Мрачные предчувствия одолевали капитана. Он понимал неизбежность поражения испанского флота, тем более при таком спаде дисциплины на военных судах. Горячий патриот, дон Ортева глубоко переживал бесконечные политические и военные неудачи своей страны. Одной из таких неудач стала революция в Мексике. Иногда капитан беседовал об этом с Пабло, рассказывал о былом величии Испании, о господстве ее флота на всех морях.

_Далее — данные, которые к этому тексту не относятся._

(** * Chub search extension: the search, pagination and batch-fetch pipeline

    A shallow embedding of [src/index.js].  The text that the user types
    (the search term and the tag fields), which [encodeURIComponent] can
    refuse, is modelled with all of its UTF-16 code units ([Utf16.text]);
    the other JavaScript strings are modelled as [string] (one [ascii] per
    code unit, restricted to the code units 0..255), arrays as [list], the
    module-level variables as the fields of a [State] record, and [async]
    functions as computations in a
    state-and-exception monad that also records the observable effects
    (network requests, DOM renderings, notifications, host callbacks) in a
    trace.  An operation runs to completion: interleavings of two
    operations at their [await] points are not modelled, and a second
    operation started while another is outstanding is represented by
    starting it in a state whose [isLoading] flag is set. *)

From Stdlib Require Import List Arith Bool Lia ZArith NArith String Ascii.
From Stdlib Require Import Numbers.DecimalString.
Import ListNotations.
Open Scope string_scope.
Open Scope nat_scope.
Open Scope list_scope.

Set Implicit Arguments.

(* ================================================================== *)
(** ** JavaScript string primitives *)
(* ================================================================== *)

Module JsString.

(** [`${n}`] for a non-negative integer. *)
Definition of_nat (n : nat) : string := NilEmpty.string_of_uint (Nat.to_uint n).

(** [`${b}`] for a boolean. *)
Definition of_bool (b : bool) : string := if b then "true" else "false".

(** [l.join(sep)]. *)
Definition join (sep : string) (l : list string) : string := String.concat sep l.
(** * GlobalLink Logistics: the package status workflow

    A shallow embedding of the status taxonomy ([types.ts]), of the
    role-transition policy ([pages/ScanQR.tsx], [getAvailableNextStatuses])
    and of the Firestore-backed package operations
    ([services/dataService.ts]: [updatePackageStatus], [logAction],
    [getPackagesByRole], and the [updatePackageStatus] of the second copy of
    that file), followed by the properties of the workflow specification,
    numbered C1 to C10, as they hold or fail on these definitions.

    Asynchronous functions are state-passing functions on a [World] that
    holds the Firestore collections, a plan of the Firestore calls that are
    rejected, the clock and the source of identifiers; a function settles
    as [Returned] or [Thrown]. Writes to the console are left out. *)

From Stdlib Require Import ZArith List Bool Lia.
From stdpp Require Import base tactics option list strings pretty sorting.
From stdpp Require Import gmap fin_maps.

Open Scope string_scope.
Open Scope list_scope.
Open Scope Z_scope.

(** ** types.ts *)

Module Types.

(** [export enum UserRole]: every member's value is its own name. *)
Inductive UserRole : Type :=
  | ADMIN
  | CHINA_AGENT
  | UAE_AGENT
  | IRAN_AGENT
  | CUSTOMER.

(** [export enum PackageStatus], in declaration order. *)
Inductive PackageStatus : Type :=
  (* China *)
  | PURCHASED_FROM_SELLER
  | IN_TRANSIT_TO_CHINA_AGENT
  | RECEIVED_IN_CHINA
  | QC_CHECKED
  | PACKED_CHINA
  | READY_TO_SHIP_UAE
  | SHIPPED_TO_UAE
  (* UAE *)
  | ARRIVED_UAE
  | REPACKING
  | READY_TO_SHIP_IRAN
  | SHIPPED_TO_IRAN
  (* Iran *)
  | ARRIVED_IRAN
  | OUT_FOR_DELIVERY
  | DELIVERED
  (* Exception *)
  | ISSUE_REPORTED.

#[global] Instance UserRole_eq_dec : EqDecision UserRole.
Proof. solve_decision. Defined.
(** C3: in every call of [load_data] with a non-empty mapping, the resolved
    columns are exactly the source columns that are keys of the mapping,
    each under its mapped name, and the other source columns are dropped
    from every row that has a value for each source column, without error;
    the call ends with the no-mapped-columns error only if no source column
    is a key of the mapping, it fails whenever no source column is a key,
    and with that very error once the rows and source columns are non-empty
    and the loader is connected or gets connected; [target_columns] plays no
    part in the outcome. When some source column is a key, a call that gets
    past the connection hands the projected rows to the insertion phase
    under the mapped names. Whatever the engine does, every insert that the
    driver sees in the call carries the INSERT statement over the mapped
    names and rows taken from the projected rows; and on a loader with a
    cursor, for a positive batch size, the first driver call after
    connecting is the insert of the first [batch_size] projected rows. *)
Theorem mapped_columns_resolution (data : list row) (source_columns : list string)
    (target_table : string) (target_columns : option (list string))
    (column_mapping : Py.dict string) (batch_size : Z) (c : t)
    (Hmap : column_mapping <> []) :
  let (dest_columns, source_indices) :=
    select_columns (Py.enumerate source_columns) column_mapping in
  let outcome :=
    load_data data source_columns target_table target_columns
      (Some column_mapping) batch_size c in
  let no_match :=
    forall col, In col source_columns -> Py.dict_mem column_mapping col = false in
  let some_match :=
    exists col, In col source_columns /\ Py.dict_mem column_mapping col = true in
  Forall2 (fun i dest =>
             exists col, nth_error source_columns i = Some col
                         /\ Py.dict_get column_mapping col = Some dest)
          source_indices dest_columns
  /\ (forall i col, nth_error source_columns i = Some col ->
        (In i source_indices <-> Py.dict_mem column_mapping col = true))
  /\ (Forall (fun r => length source_columns <= length r) data ->
      filter_data data source_indices
      = Some (map (Stated.in_source_order source_columns column_mapping) data))
  /\ (fst outcome = Ret (Failed NoMappedColumnsError) -> no_match)
  /\ (no_match -> exists e, fst outcome = Ret (Failed e))
  /\ (data <> [] -> source_columns <> [] -> connection c <> None -> no_match ->
      outcome = (Ret (Failed NoMappedColumnsError), c))
  /\ outcome
     = load_data data source_columns target_table None
         (Some column_mapping) batch_size c
  /\ (forall c', data <> [] -> source_columns <> [] ->
        ensure_connected c = (Ret true, c') ->
        (no_match -> outcome = (Ret (Failed NoMappedColumnsError), c'))
        /\ (some_match ->
            dest_columns <> []
            /\ outcome
               = match filter_data data source_indices with
                 | Some filtered_data =>
                     insert_all target_table dest_columns filtered_data batch_size c'
                 | None => (Raise, c')
                 end))
  /\ (exists evs,
        calls (snd outcome) = calls c ++ evs
        /\ forall q batch, In (EvExecuteMany q batch) evs ->
             q = insert_query (db_type c) target_table dest_columns
             /\ exists filtered_data,
                  filter_data data source_indices = Some filtered_data
                  /\ incl batch filtered_data)
  /\ (forall c' cur, data <> [] -> source_columns <> [] ->
        ensure_connected c = (Ret true, c') -> cursor c' = Some cur ->
        (0 < batch_size)%Z ->
        Forall (fun r => length source_columns <= length r) data ->
        some_match ->
        exists tail,
          calls (snd outcome)
          = calls c'
              ++ EvExecuteMany (insert_query (db_type c) target_table dest_columns)
                   (firstn (Z.to_nat batch_size)
                      (map (Stated.in_source_order source_columns column_mapping) data))
              :: tail).
Proof.
  pose proof (select_columns_from column_mapping source_columns 0) as Hsel.
  pose proof (select_columns_none column_mapping source_columns) as Hnone.
  pose proof (filter_data_in_source_order column_mapping source_columns data) as Hrows.
  pose proof (fun tc => load_data_mapped_steps data source_columns target_table tc
                          column_mapping batch_size c Hmap) as Hsteps.
  unfold Py.enumerate in *.
  destruct (select_columns (Py.enumerate_from 0 source_columns) column_mapping)
    as [dest_columns source_indices].
  cbn [fst snd] in *. cbv zeta. destruct Hsel as (Hall & Hin & _).
  assert (Hsome : (exists col, In col source_columns
                               /\ Py.dict_mem column_mapping col = true) ->
                  dest_columns <> []).
  { intros (col & Hcol & Hmem) ->.
    rewrite (proj1 Hnone eq_refl col Hcol) in Hmem. discriminate. }
  split; [|split; [|split; [|split; [|split; [|split; [|split; [|split; [|split]]]]]]]].
  - eapply Forall2_impl; [|exact Hall]. cbn.
    intros i dest (col & _ & Hnth & Hget). rewrite Nat.sub_0_r in Hnth. eauto.
  - exact Hin.
  - exact Hrows.
  - rewrite Hsteps.
    destruct (negb (Py.truthy data) || negb (Py.truthy source_columns));
      [discriminate|].
    destruct (ensure_connected c) as [[[|]|] c']; try discriminate.
    destruct dest_columns as [|d ds]; [intros _; now apply Hnone|].
    destruct (filter_data data source_indices) as [filtered_data|]; [|discriminate].
    intros H.
    destruct (insert_all_status target_table (d :: ds) filtered_data batch_size c')
      as [E|E]; rewrite E in H; discriminate.
  - intros Hno. apply Hnone in Hno. subst dest_columns. rewrite Hsteps.
    destruct (negb (Py.truthy data) || negb (Py.truthy source_columns));
      [now eexists|].
    destruct (ensure_connected_returns c) as [ok Hok].
    destruct (ensure_connected c) as [r c']. cbn in Hok. subst r.
    destruct ok; now eexists.
  - intros Hdata Hcols Hconn Hno. apply Hnone in Hno. subst dest_columns.
    rewrite Hsteps.
    destruct data as [|r data]; [contradiction|].
    destruct source_columns as [|col source_columns]; [contradiction|].
    cbn [Py.truthy negb orb].
    destruct (connection c) as [sess|] eqn:Hc; [|contradiction].
    now rewrite (ensure_connected_present c sess Hc).
  - now rewrite !Hsteps.
  - intros c' Hdata Hcols Hconn. rewrite Hsteps, Hconn.
    destruct data as [|r data]; [contradiction|].
    destruct source_columns as [|col source_columns]; [contradiction|].
    cbn [Py.truthy negb orb]. split.
    + intros Hno. apply Hnone in Hno. now subst dest_columns.
    + intros Hmatch. specialize (Hsome Hmatch). split; [exact Hsome|].
      destruct dest_columns as [|d ds]; [contradiction|].
      destruct (filter_data _ source_indices); reflexivity.
  - rewrite Hsteps.
    destruct (negb (Py.truthy data) || negb (Py.truthy source_columns)).
    { exists []. cbn. rewrite app_nil_r. split; [reflexivity | intros q batch []]. }
    destruct (ensure_connected_calls c) as (evs0 & Hcalls0 & Hopening & _).
    pose proof (ensure_connected_db_type c) as Hdb.
    assert (Hnone_inserted : forall q batch, ~ In (EvExecuteMany q batch) evs0).
    { intros q batch Hq. rewrite Forall_forall in Hopening.
      apply Hopening in Hq. discriminate Hq. }
    destruct (ensure_connected c) as [[[|]|] c']; cbn [snd] in *;
      try (exists evs0; split; [exact Hcalls0 | intros q batch Hq];
           now apply Hnone_inserted in Hq).
    destruct dest_columns as [|d ds];
      [exists evs0; split; [exact Hcalls0 | intros q batch Hq];
       now apply Hnone_inserted in Hq|].
    destruct (filter_data data source_indices) as [filtered_data|];
      [|exists evs0; split; [exact Hcalls0 | intros q batch Hq];
        now apply Hnone_inserted in Hq].
    destruct (insert_all_calls target_table (d :: ds) filtered_data batch_size c')
      as (evs1 & Hcalls1 & Hinserts).
    exists (evs0 ++ evs1). split; [now rewrite Hcalls1, Hcalls0, app_assoc|].
    intros q batch Hq. apply in_app_or in Hq as [Hq|Hq];
      [now apply Hnone_inserted in Hq|].
    rewrite Forall_forall in Hinserts.
    destruct (Hinserts _ Hq) as [(b & Hb & Hincl)|[Hb|Hb]]; try discriminate Hb.
    injection Hb as -> ->. rewrite Hdb. eauto.
  - intros c' cur Hdata Hcols Hconn Hcur Hsize Hwide Hmatch.
    specialize (Hsome Hmatch). specialize (Hrows Hwide).
    destruct (ensure_connected_session c c' Hconn) as (Hdb & sess & Hsess).
    rewrite Hsteps, Hconn, Hrows.
    destruct data as [|r data]; [contradiction|].
    destruct source_columns as [|col source_columns]; [contradiction|].
    cbn [Py.truthy negb orb].
    destruct dest_columns as [|d ds]; [contradiction|].
    rewrite <- Hdb.
    apply (insert_all_first_insert target_table (d :: ds) _ batch_size c' sess cur
             Hsess Hcur); [discriminate | exact Hsize].
Qed.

— Дитя мое, — однажды сказал он, — теперь на кораблях нет, и подобия дисциплины. На борту «Констанции» пахнет бунтом, и не исключено, что меня лишит жизни кто-нибудь из этих подлецов и предателей! Но ведь ты отомстишь за меня? И за Испанию, которой они хотят нанести удар?
— Клянусь! — воскликнул Пабло.
— Постарайся ни с кем не ссориться и помни, что лучший способ послужить отечеству — это выследить и покарать злодеев, собравшихся предать родину!
— Пусть я погибну, но сперва покараю изменников! — пообещал юноша.
Прошло три дня с тех пор, как испанские суда покинули Марианские острова. Дул сильный бриз; «Констанция» шла на всех парусах, а грациозный, длинный и узкий бриг скользил по волнам, легко взлетая на их гребни. Морская пена достигла восьми его пушек. Вечером Пабло подошел к Мартинесу:
— Скорость двенадцать узлов, лейтенант. Если и дальше будем так двигаться, то при попутном ветре скоро достигнем цели.
— Дай-то Бог! Наши мучения должны же когда-нибудь завершиться! Скоро увидим сушу.
Хосе находился как раз возле юта[241] и хорошо слышал слова Мартинеса.
— Это будет Минданао, — продолжал Пабло. — Сейчас мы на сто сороковом градусе восточной долготы и на восьмом — северной широты, а остров, если не ошибаюсь…
— Он расположен между сто двадцать вторым и сто двадцать шестым градусами восточной долготы, шестым и десятым градусами северной широты, — договорил за юнгу лейтенант.
Хосе поднял голову, едва заметно кивнул и направился к баку[242].
— Вы сегодня ночью стоите на вахте? — спросил Мартинес.
— Да, лейтенант.
— Уже шесть часов вечера, я вас больше не задерживаю.
Чудный вечер превращался в прекрасную ночь, тихую и свежую, какие часто бывают в тропических широтах. В сумерках лейтенант старался разглядеть вахтенных на «Азии», следовавшей за бригом. Он узнал Хосе и тех матросов, с которыми сговаривался на Гуахане. Затем Мартинес подошел к штурвальному и прошептал тому на ухо несколько слов. Положение штурвала было изменено, и корабли пошли рядом.
И тут же на борту корвета раздался выстрел.
— Свистать всех наверх! — услышав сигнал, крикнул Мартинес в рупор. — Убрать паруса! — Он здорово волновался.
Дон Ортева вышел на мостик в сопровождении офицеров.
— Зачем понадобился этот маневр? — спросил он.